Dataset entries
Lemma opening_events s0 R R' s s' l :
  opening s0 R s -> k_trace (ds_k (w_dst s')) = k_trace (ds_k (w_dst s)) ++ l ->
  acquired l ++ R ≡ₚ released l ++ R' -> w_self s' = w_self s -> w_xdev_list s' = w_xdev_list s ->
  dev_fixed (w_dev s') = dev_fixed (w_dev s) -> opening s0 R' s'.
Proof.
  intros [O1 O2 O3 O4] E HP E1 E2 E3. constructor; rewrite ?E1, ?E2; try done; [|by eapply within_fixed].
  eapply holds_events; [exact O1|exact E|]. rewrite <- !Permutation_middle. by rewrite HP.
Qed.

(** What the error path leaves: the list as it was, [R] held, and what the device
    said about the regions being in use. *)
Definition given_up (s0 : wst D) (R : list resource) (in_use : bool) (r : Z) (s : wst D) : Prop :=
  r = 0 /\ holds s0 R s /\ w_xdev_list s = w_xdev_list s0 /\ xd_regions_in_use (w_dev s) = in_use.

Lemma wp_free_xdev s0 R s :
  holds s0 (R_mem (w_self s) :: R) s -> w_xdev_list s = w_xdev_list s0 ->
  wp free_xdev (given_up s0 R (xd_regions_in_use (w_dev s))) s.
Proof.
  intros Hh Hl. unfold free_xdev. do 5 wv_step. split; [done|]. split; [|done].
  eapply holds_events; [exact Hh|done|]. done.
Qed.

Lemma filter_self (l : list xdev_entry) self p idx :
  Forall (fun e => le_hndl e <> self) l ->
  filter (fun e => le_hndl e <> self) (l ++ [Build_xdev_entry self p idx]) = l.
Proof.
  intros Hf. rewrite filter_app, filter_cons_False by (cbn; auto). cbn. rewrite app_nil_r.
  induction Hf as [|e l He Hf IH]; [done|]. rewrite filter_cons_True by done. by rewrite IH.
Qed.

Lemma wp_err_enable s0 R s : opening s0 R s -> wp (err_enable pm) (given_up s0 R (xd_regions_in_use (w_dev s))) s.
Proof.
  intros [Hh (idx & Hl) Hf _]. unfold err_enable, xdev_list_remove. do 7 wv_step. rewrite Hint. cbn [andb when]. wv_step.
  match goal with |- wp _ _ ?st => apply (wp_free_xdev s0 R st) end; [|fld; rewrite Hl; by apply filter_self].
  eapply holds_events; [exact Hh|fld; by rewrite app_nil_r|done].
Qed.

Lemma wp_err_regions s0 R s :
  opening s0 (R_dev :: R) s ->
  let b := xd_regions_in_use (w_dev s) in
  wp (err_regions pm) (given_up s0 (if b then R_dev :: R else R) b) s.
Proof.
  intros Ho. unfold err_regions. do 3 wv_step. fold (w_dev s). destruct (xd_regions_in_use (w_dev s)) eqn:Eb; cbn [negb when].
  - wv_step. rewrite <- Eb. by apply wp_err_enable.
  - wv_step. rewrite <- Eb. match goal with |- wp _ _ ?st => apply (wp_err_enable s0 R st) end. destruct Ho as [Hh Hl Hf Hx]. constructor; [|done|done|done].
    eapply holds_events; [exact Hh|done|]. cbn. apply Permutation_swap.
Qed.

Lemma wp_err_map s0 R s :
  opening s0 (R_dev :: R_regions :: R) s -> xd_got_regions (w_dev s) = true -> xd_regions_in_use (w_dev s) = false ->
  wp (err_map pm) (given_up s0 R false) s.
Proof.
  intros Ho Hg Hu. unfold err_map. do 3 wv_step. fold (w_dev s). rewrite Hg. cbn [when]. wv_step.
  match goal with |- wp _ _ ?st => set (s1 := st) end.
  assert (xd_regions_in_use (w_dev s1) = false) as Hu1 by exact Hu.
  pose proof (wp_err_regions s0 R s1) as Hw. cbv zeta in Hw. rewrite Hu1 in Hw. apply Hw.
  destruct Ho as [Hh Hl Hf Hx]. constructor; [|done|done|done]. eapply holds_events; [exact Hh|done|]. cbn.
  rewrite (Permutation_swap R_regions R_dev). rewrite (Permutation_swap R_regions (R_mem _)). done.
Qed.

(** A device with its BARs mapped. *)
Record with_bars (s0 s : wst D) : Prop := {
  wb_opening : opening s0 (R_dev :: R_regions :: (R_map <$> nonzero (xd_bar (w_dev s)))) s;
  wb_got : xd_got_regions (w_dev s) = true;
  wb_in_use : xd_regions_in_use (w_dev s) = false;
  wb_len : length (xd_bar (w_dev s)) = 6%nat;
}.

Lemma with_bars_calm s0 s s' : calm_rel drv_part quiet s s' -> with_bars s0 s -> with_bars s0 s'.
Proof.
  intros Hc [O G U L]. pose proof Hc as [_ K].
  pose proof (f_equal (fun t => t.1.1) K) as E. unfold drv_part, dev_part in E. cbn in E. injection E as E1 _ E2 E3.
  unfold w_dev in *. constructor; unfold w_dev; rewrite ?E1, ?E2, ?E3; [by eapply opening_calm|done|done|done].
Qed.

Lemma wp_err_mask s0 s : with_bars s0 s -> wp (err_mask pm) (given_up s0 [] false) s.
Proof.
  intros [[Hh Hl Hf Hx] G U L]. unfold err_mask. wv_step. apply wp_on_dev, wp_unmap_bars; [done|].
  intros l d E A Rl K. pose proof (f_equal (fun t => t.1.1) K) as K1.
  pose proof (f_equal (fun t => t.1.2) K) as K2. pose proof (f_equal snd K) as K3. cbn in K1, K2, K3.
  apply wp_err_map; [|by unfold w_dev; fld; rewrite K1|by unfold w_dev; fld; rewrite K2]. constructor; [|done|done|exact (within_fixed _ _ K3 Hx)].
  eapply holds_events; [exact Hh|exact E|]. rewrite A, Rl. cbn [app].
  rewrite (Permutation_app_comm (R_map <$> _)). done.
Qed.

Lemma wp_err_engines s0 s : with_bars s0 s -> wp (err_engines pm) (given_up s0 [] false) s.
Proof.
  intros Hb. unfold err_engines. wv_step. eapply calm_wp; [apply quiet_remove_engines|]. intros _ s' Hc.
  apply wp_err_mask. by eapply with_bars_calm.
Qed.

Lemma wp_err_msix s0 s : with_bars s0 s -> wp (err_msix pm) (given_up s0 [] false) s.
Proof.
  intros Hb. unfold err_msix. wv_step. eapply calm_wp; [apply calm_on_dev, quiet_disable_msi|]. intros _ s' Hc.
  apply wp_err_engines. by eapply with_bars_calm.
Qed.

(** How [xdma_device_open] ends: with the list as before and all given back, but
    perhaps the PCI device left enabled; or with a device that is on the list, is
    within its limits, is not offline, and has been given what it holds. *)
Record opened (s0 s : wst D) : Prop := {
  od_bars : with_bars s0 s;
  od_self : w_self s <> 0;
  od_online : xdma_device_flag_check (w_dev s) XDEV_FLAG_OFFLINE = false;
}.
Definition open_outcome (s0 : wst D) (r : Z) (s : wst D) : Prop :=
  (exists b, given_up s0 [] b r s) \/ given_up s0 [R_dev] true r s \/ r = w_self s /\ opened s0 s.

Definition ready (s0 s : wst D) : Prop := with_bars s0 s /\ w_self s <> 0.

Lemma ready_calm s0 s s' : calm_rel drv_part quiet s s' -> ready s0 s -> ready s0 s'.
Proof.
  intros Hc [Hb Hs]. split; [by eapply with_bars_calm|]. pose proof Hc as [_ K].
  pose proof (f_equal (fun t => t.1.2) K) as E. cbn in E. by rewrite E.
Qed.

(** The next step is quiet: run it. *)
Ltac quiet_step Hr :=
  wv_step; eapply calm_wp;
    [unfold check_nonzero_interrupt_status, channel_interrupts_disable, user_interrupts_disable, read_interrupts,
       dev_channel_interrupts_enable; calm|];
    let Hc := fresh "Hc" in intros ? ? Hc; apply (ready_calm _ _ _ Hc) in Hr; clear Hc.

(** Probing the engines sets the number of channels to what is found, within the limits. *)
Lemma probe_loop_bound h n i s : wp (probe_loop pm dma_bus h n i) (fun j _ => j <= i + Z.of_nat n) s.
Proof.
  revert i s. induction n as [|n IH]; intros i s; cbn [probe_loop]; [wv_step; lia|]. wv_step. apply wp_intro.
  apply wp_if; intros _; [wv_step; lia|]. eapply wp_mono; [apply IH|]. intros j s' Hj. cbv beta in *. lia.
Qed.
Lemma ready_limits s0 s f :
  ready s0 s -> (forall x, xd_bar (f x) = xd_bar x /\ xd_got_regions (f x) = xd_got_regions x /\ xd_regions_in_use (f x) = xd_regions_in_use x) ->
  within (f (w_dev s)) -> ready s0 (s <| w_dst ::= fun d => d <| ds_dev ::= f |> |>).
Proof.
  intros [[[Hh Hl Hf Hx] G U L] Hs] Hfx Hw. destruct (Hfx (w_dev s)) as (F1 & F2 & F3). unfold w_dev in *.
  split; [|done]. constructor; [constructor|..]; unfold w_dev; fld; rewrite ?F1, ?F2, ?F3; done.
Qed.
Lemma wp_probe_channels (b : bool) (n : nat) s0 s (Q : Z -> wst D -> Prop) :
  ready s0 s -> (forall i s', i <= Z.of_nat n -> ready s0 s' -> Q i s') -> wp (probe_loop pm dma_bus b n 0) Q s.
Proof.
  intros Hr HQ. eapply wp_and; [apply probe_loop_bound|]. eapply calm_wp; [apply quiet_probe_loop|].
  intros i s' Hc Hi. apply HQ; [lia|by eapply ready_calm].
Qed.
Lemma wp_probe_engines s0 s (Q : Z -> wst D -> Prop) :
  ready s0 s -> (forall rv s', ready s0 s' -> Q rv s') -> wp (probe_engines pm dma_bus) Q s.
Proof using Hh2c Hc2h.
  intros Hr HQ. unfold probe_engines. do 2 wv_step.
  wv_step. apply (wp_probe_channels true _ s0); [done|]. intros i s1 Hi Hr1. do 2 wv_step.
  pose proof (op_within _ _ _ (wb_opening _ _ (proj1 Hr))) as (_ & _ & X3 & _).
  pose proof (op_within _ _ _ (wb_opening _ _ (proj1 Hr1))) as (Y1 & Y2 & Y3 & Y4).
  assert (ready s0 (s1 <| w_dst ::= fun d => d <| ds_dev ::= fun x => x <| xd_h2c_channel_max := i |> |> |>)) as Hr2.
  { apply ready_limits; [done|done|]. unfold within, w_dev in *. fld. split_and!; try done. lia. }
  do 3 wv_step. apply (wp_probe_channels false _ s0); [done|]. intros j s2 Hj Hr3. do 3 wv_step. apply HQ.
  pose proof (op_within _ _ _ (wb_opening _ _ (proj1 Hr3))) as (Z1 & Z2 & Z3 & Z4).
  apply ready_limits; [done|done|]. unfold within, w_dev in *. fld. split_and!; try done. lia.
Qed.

**What to do**
What you return must be an exact retyping of the lines above starting at the line with "within its limits, is" and ending at the line with "(** Probing the", and nothing besides.

**Output**
    within its limits, is not offline, and has been given what it holds. *)
Record opened (s0 s : wst D) : Prop := {
  od_bars : with_bars s0 s;
  od_self : w_self s <> 0;
  od_online : xdma_device_flag_check (w_dev s) XDEV_FLAG_OFFLINE = false;
}.
Definition open_outcome (s0 : wst D) (r : Z) (s : wst D) : Prop :=
  (exists b, given_up s0 [] b r s) \/ given_up s0 [R_dev] true r s \/ r = w_self s /\ opened s0 s.

Definition ready (s0 s : wst D) : Prop := with_bars s0 s /\ w_self s <> 0.

Lemma ready_calm s0 s s' : calm_rel drv_part quiet s s' -> ready s0 s -> ready s0 s'.
Proof.
  intros Hc [Hb Hs]. split; [by eapply with_bars_calm|]. pose proof Hc as [_ K].
  pose proof (f_equal (fun t => t.1.2) K) as E. cbn in E. by rewrite E.
Qed.

(** The next step is quiet: run it. *)
Ltac quiet_step Hr :=
  wv_step; eapply calm_wp;
    [unfold check_nonzero_interrupt_status, channel_interrupts_disable, user_interrupts_disable, read_interrupts,
       dev_channel_interrupts_enable; calm|];
    let Hc := fresh "Hc" in intros ? ? Hc; apply (ready_calm _ _ _ Hc) in Hr; clear Hc.

(** Probing the engines sets the number of channels to what is found, within the limits. *)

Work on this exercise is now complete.